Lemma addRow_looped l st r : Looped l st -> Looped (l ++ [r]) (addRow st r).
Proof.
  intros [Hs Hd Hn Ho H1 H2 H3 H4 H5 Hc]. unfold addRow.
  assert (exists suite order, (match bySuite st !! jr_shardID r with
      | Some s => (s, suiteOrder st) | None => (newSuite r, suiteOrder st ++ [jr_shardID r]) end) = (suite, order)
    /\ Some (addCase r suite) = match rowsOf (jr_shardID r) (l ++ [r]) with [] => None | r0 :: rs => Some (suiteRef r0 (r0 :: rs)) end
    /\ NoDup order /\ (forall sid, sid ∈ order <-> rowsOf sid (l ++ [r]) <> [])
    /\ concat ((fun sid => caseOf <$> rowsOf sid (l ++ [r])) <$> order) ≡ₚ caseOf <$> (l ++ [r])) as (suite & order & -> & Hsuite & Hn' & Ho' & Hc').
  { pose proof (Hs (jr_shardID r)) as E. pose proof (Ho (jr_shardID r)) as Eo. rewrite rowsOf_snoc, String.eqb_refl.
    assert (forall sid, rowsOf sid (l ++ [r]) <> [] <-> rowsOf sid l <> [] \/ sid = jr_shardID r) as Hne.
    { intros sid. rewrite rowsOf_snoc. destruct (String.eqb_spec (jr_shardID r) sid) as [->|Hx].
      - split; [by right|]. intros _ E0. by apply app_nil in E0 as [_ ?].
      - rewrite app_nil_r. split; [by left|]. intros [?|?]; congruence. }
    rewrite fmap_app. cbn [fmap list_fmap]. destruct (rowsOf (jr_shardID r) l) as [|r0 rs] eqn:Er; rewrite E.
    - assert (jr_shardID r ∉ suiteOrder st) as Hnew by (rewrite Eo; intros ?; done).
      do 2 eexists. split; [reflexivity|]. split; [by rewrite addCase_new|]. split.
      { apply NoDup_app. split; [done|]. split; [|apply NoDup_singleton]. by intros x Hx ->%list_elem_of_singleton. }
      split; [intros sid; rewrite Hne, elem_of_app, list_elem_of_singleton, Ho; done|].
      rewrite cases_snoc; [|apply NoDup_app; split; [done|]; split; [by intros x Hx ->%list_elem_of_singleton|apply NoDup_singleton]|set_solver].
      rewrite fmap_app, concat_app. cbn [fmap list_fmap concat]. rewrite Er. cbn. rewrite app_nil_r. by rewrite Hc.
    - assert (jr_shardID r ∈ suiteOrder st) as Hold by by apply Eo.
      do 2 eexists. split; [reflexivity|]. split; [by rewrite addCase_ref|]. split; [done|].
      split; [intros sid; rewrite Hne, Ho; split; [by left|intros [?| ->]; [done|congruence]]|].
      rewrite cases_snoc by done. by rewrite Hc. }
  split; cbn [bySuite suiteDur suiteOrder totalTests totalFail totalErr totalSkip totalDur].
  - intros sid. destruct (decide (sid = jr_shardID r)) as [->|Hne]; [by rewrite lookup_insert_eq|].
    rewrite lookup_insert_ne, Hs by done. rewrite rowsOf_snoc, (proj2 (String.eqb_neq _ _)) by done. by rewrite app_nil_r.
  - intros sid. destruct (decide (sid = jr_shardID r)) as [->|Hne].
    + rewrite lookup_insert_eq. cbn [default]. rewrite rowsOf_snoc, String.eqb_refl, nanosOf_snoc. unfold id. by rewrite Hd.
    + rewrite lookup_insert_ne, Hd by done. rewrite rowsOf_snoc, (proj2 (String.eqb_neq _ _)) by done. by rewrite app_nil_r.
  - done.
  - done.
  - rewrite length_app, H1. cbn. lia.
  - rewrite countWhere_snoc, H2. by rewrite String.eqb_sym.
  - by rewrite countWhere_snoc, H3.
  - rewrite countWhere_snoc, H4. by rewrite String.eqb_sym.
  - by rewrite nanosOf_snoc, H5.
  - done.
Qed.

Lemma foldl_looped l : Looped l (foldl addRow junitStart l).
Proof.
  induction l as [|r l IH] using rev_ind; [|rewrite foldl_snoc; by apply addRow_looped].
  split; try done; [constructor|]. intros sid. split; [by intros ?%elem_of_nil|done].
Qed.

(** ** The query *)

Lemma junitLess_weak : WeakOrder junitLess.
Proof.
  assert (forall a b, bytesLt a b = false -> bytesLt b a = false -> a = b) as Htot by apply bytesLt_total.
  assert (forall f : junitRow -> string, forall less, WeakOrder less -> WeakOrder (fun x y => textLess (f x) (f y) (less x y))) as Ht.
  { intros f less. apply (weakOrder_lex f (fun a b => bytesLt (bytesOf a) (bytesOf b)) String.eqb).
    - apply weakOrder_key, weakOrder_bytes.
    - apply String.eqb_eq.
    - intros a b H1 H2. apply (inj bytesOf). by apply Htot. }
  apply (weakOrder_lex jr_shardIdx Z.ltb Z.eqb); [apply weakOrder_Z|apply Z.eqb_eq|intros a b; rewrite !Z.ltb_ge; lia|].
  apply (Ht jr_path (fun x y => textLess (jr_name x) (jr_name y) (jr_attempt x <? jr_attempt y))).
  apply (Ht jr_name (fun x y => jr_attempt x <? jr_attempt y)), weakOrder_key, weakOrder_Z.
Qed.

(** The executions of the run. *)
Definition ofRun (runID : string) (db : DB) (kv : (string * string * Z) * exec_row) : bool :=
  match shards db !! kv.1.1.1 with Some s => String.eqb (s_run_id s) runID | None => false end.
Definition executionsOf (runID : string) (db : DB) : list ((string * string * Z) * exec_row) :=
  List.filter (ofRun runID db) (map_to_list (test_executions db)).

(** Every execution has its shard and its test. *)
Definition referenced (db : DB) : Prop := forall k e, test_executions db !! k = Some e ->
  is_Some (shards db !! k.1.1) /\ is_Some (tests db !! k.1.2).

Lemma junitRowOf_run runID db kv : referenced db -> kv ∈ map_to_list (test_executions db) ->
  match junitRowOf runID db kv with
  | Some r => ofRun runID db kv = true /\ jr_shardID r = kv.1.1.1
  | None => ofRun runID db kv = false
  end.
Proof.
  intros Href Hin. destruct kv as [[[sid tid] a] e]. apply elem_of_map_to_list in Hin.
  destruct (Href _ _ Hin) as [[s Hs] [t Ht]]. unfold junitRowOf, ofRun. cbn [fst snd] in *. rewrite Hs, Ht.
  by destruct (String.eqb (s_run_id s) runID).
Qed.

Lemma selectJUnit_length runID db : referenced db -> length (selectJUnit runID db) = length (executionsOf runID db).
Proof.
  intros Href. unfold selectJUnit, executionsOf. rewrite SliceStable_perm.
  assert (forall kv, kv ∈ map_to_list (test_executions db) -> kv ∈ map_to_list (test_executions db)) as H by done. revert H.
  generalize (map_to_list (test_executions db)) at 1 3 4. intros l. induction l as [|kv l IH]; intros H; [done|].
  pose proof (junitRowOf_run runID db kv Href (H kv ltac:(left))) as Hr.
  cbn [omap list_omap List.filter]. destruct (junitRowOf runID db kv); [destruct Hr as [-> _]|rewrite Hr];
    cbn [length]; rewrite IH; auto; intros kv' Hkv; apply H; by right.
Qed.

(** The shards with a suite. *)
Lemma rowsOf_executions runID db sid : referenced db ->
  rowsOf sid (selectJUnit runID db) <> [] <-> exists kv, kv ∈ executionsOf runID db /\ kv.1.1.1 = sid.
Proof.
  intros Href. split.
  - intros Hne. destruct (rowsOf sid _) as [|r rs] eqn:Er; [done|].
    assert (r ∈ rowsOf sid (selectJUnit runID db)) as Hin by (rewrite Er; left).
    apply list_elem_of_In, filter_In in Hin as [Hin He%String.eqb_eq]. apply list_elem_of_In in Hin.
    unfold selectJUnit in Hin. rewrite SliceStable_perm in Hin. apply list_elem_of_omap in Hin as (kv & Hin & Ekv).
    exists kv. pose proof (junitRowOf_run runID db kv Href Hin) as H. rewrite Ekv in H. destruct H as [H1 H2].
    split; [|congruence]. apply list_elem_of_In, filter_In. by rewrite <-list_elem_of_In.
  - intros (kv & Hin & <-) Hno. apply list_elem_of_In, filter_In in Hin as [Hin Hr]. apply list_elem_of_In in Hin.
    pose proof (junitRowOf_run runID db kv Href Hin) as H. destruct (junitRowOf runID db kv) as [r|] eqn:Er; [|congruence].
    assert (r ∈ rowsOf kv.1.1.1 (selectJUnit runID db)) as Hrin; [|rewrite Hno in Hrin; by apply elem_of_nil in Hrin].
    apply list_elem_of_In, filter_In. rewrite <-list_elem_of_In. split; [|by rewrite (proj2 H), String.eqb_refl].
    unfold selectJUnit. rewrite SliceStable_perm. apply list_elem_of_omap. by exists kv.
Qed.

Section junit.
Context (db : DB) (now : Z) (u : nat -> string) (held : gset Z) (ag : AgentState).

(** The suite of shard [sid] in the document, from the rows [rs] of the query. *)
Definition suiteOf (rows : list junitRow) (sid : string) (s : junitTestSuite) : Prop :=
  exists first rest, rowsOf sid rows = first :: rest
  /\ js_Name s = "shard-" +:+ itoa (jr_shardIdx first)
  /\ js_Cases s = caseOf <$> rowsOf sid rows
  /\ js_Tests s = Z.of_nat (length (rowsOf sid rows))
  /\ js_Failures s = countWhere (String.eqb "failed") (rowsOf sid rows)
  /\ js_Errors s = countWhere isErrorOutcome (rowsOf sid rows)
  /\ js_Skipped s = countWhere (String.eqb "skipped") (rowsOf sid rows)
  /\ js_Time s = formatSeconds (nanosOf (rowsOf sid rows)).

---

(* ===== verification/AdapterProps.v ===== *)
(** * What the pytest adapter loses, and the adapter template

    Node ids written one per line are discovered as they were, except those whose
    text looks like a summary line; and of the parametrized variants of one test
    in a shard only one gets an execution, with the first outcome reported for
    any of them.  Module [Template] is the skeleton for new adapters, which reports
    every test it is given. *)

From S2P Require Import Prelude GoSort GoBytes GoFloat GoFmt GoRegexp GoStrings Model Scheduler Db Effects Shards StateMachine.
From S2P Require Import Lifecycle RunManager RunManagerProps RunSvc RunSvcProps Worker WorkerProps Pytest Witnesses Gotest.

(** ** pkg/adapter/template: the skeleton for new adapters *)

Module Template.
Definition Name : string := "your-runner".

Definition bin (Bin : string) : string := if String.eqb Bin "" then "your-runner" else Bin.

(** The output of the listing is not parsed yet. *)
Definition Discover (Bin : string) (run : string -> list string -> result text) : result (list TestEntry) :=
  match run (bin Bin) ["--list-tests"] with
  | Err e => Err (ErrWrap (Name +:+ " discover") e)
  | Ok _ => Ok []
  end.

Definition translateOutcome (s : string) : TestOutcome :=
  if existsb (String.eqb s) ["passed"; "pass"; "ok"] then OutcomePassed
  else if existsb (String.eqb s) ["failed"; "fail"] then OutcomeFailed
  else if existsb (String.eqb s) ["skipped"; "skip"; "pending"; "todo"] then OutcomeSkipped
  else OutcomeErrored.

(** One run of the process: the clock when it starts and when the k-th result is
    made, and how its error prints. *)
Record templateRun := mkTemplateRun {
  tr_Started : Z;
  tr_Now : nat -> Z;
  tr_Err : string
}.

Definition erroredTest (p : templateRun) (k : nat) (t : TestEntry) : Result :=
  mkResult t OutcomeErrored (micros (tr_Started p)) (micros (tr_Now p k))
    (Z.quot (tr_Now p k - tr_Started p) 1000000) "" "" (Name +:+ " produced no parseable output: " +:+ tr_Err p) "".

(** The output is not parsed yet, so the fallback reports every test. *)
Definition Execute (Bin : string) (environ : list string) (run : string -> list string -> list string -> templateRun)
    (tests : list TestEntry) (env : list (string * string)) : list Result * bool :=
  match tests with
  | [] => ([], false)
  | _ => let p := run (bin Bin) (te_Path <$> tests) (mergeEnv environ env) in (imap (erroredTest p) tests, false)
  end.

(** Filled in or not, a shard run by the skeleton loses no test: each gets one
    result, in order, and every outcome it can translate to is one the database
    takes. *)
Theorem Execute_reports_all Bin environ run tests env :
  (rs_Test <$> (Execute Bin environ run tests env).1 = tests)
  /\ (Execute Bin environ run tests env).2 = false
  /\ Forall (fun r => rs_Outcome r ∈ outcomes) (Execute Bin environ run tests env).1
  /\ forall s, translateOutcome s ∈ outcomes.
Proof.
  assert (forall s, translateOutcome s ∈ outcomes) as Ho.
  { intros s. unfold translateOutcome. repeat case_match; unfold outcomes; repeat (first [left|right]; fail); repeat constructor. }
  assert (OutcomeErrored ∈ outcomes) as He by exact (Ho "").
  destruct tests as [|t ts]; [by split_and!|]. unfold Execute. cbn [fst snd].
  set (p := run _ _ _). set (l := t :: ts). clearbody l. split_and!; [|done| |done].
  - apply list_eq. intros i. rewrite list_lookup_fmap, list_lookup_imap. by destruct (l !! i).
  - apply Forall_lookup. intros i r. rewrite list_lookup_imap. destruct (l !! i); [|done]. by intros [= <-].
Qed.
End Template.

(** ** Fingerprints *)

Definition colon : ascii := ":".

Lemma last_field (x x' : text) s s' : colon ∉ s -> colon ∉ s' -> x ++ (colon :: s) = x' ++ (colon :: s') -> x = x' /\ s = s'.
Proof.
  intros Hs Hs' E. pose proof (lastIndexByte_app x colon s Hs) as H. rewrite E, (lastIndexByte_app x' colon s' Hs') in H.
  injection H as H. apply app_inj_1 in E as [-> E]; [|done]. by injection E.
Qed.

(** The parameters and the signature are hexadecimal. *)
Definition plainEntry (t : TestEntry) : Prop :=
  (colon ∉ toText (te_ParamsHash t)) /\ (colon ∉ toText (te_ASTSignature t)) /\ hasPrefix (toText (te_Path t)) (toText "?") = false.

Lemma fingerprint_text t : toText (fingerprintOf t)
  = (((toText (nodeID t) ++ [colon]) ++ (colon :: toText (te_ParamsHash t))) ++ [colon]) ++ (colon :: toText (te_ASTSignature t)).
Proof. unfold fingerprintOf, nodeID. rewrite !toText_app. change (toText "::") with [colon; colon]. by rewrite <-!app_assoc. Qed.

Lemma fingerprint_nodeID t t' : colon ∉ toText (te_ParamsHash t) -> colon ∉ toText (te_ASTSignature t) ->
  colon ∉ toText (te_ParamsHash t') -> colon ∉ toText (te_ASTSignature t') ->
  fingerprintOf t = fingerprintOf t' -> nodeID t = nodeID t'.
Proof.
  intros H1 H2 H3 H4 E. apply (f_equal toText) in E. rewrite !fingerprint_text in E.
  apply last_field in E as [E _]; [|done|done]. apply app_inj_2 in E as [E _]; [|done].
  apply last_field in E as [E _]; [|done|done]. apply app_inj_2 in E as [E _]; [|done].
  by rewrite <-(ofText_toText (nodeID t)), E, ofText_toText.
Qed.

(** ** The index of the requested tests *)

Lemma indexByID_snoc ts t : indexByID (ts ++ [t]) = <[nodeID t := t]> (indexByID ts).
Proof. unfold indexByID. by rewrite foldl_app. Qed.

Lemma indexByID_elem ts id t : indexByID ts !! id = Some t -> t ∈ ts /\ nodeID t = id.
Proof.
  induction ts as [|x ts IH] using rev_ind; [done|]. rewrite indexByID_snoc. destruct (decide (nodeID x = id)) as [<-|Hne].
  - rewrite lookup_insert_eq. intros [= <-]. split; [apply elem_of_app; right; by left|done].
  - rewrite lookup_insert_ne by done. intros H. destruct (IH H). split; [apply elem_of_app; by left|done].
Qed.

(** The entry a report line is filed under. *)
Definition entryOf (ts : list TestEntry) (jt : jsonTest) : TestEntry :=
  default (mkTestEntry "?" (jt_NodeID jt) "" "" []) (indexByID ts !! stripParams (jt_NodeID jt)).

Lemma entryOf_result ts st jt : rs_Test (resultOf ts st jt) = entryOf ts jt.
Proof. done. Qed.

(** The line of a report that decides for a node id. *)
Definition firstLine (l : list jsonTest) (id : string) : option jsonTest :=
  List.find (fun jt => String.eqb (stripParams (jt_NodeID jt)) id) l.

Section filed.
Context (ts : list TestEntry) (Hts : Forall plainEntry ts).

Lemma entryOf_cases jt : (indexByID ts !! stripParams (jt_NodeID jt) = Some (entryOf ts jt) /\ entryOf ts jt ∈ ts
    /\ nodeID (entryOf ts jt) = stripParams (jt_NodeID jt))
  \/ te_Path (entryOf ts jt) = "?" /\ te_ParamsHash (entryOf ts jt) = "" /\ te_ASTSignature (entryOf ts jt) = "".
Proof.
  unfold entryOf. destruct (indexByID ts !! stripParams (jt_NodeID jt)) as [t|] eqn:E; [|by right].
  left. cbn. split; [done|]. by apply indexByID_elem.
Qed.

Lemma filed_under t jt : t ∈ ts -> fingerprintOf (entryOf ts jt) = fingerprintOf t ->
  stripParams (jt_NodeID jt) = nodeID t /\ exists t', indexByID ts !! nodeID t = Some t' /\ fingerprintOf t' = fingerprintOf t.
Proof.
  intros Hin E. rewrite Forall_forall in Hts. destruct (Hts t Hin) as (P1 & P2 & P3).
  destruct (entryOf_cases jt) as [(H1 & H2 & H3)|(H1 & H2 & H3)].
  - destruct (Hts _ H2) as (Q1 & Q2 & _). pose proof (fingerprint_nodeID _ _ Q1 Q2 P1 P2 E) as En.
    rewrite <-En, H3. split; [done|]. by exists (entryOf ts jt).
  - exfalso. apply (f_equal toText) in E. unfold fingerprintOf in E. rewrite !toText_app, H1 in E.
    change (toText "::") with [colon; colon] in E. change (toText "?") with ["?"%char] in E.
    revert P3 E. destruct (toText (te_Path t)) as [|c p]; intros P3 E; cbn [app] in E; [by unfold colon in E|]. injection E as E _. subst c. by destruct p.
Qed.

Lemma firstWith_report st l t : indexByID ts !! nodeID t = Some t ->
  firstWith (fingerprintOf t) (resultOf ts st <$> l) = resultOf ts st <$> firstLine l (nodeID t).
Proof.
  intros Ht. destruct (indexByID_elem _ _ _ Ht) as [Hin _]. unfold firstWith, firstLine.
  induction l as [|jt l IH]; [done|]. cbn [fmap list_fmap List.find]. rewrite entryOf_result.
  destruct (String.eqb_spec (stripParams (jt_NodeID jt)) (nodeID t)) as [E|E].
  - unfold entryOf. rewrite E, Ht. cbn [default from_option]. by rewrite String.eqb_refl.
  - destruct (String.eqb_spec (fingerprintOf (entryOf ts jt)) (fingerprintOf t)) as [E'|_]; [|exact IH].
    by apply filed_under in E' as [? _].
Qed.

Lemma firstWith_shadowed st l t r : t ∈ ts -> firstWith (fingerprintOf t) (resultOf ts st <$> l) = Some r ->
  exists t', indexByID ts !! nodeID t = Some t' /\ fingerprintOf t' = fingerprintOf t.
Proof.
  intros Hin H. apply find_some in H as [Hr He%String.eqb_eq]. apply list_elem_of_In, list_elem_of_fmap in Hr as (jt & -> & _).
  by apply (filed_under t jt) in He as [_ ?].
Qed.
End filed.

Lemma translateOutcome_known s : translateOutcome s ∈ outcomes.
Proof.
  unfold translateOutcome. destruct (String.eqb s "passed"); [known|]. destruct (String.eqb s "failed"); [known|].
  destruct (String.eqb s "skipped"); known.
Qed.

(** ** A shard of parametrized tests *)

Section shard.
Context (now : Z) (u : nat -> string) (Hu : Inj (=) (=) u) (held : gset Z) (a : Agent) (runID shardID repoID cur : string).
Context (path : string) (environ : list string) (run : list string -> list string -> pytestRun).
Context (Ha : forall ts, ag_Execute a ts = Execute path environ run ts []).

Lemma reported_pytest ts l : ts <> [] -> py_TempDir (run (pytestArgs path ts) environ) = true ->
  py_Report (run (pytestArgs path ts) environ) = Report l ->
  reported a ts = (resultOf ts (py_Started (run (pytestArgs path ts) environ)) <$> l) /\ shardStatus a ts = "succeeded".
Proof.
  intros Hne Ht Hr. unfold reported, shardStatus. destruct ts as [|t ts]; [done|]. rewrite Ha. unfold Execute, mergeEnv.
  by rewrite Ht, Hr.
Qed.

▶ EXERCISE REQUIREMENTS
Out of the material above, output word for word the line with "Definition Name : string", the line with "(tests : list", and all lines between them, with nothing else.

▶ FINISHED TASK
Definition Name : string := "your-runner".

Definition bin (Bin : string) : string := if String.eqb Bin "" then "your-runner" else Bin.

(** The output of the listing is not parsed yet. *)
Definition Discover (Bin : string) (run : string -> list string -> result text) : result (list TestEntry) :=
  match run (bin Bin) ["--list-tests"] with
  | Err e => Err (ErrWrap (Name +:+ " discover") e)
  | Ok _ => Ok []
  end.

Definition translateOutcome (s : string) : TestOutcome :=
  if existsb (String.eqb s) ["passed"; "pass"; "ok"] then OutcomePassed
  else if existsb (String.eqb s) ["failed"; "fail"] then OutcomeFailed
  else if existsb (String.eqb s) ["skipped"; "skip"; "pending"; "todo"] then OutcomeSkipped
  else OutcomeErrored.

(** One run of the process: the clock when it starts and when the k-th result is
    made, and how its error prints. *)
Record templateRun := mkTemplateRun {
  tr_Started : Z;
  tr_Now : nat -> Z;
  tr_Err : string
}.

Definition erroredTest (p : templateRun) (k : nat) (t : TestEntry) : Result :=
  mkResult t OutcomeErrored (micros (tr_Started p)) (micros (tr_Now p k))
    (Z.quot (tr_Now p k - tr_Started p) 1000000) "" "" (Name +:+ " produced no parseable output: " +:+ tr_Err p) "".

(** The output is not parsed yet, so the fallback reports every test. *)
Definition Execute (Bin : string) (environ : list string) (run : string -> list string -> list string -> templateRun)
    (tests : list TestEntry) (env : list (string * string)) : list Result * bool :=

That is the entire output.